The Tchenguiz brothers are suing the Serious Fraud Office (SFO) for 300 million pounds ($455.2 million) in damages over the agency’s botched investigation into the pair, which led to them being arrested in 2011 in a blaze of publicity.
The SFO has promised to hand over more than one million documents relating to the case, which the brothers believe will prove their arrests were groundless and so strengthen their claim for damages.
The SFO has so far produced only a small portion of the documents following technology problems and complaints from third parties who dispute their right to disclose the information.

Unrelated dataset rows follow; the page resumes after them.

(* ===== verification/NetProps.v ===== *)
(** * Properties of the network stack

    Who holds the handles of the socket set, that the functions of the listen table keep
    account of them, and the choice of ephemeral ports. *)

From Stdlib Require Import ZArith Lia.
From stdpp Require Import base decidable numbers gmap list.
From S2P Require Import Prelude LinkedList Vfs NetStack.

Local Open Scope Z_scope.

Lemma holds_perm_lookup {A} (l : list A) i x y q :
  l = y :: q → l !! i = Some x → x :: tail (<[i := y]> l) ≡ₚ l.
Proof.
  intros ->. destruct i as [|i]; [cbn; by intros [= ->]|]. intros Hi.
  change (x :: <[i := y]> q ≡ₚ y :: q). change (q !! i = Some x) in Hi.
  rewrite insert_take_drop by (by eapply lookup_lt_Some). rewrite <-(take_drop_middle q i x Hi) at 3.
  rewrite <-!Permutation_middle. apply Permutation_swap.
Qed.

Lemma swap_remove_front_some {A} (l : list A) i x q :
  swap_remove_front i l = Some (x, q) → l !! i = Some x ∧ l ≡ₚ x :: q.
Proof.
  unfold swap_remove_front. destruct (l !! i) as [z|] eqn:E; [|done]. destruct l as [|y l']; [done|].
  intros [= <- <-]. split; [done|]. symmetry. by eapply holds_perm_lookup.
Qed.

Section props.
Context `{SK : SmolSockets} `{N : !SmolNet} `{SP : !SmolSpec}.

(** ** The handles of the socket set *)

(** The set has exactly the sockets of [l], each once, all of them TCP sockets. *)
Definition holds (s : SocketSet) (l : list SocketHandle) : Prop :=
  NoDup l ∧ (∀ h, h ∈ l ↔ is_Some (ss_get h s)) ∧ (∀ h x, ss_get h s = Some x → ∃ c, x = TcpS c).
#[export] Instance holds_proper s : Proper ((≡ₚ) ==> iff) (holds s).
Proof. intros l l' Hl. unfold holds. setoid_rewrite Hl. done. Qed.

Lemma holds_new : holds ss_new [].
Proof.
  split; [constructor|]. split; intros h; rewrite ss_get_new; [|done]. split; [intros []%elem_of_nil|intros [? [=]]].
Qed.
Lemma holds_add s l c : holds s l → holds (ss_add (TcpS c) s).2 ((ss_add (TcpS c) s).1 :: l).
Proof.
  intros (Hn&Hi&Ht). set (h := (ss_add (TcpS c) s).1). split_and!.
  - constructor; [|done]. rewrite Hi. unfold h. rewrite ss_add_fresh. by intros [? [=]].
  - intros h'. rewrite elem_of_cons. destruct (decide (h' = h)) as [->|Hne].
    + unfold h. rewrite ss_add_get. naive_solver.
    + rewrite ss_add_other, Hi by done. naive_solver.
  - intros h' x. destruct (decide (h' = h)) as [->|Hne].
    + unfold h. rewrite ss_add_get. intros [= <-]. by eexists.
    + rewrite ss_add_other by done. apply Ht.
Qed.
Lemma holds_get s l h : holds s l → h ∈ l → ∃ c, ss_get h s = Some (TcpS c).
Proof. intros (_&Hi&Ht) [x Hx]%Hi. destruct (Ht _ _ Hx) as [c ->]. by exists c. Qed.
Lemma holds_set s l h c : holds s l → h ∈ l → holds (ss_set h (TcpS c) s) l.
Proof.
  intros (Hn&Hi&Ht) Hh. assert (is_Some (ss_get h s)) as Hs by by apply Hi. split_and!; [done|..]; intros h'.
  - destruct (decide (h' = h)) as [->|]; [rewrite ss_set_get by done; split; [by eexists|done]|by rewrite ss_set_other].
  - destruct (decide (h' = h)) as [->|]; [rewrite ss_set_get by done; intros ? [= <-]; by eexists|rewrite ss_set_other by done; apply Ht].
Qed.
Lemma holds_remove s l h : holds s (h :: l) → ∃ s', ss_remove h s = Some s' ∧ holds s' l.
Proof.
  intros (Hn&Hi&Ht). apply NoDup_cons in Hn as [Hh Hn].
  destruct (ss_remove_some h s) as [s' Hs']; [apply Hi; left|]. exists s'. split; [done|]. split_and!; [done|..].
  - intros h'. destruct (decide (h' = h)) as [->|Hne].
    + rewrite (ss_remove_get _ _ _ Hs'). split; [done|intros [? [=]]].
    + rewrite (ss_remove_other _ _ _ _ Hs') by done. rewrite <-Hi, elem_of_cons. naive_solver.
  - intros h' x. destruct (decide (h' = h)) as [->|Hne].
    + by rewrite (ss_remove_get _ _ _ Hs').
    + rewrite (ss_remove_other _ _ _ _ Hs') by done. apply Ht.
Qed.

Deutsche Bank, one of third parties involved, objected to the SFO handing over its confidential documents, telling the court that disclosure was absolutely barred in law.
Judge Henry Bernard Eder disagreed, calling Deutsche Bank’s arguments “ambitious”.
“They (the arguments) do not, in my judgment, go so far as to justify the implication of an absolute bar,” he said in a judgment handed down on Thursday.
The ruling is binding for around 40 other entities, including a number of other banks, whose documents the SFO wants to give to the Iranian-born brothers’ legal team.
Last week the SFO told the court they would not be able to hand over all the relevant documents by the court-ordered deadline of Aug. 1 because its disclosure exercise was more complicated and time-consuming than previously thought. The deadline was subsequently moved to December and the date for trial to hear the damages claim pushed back from May 2014 to October 2014.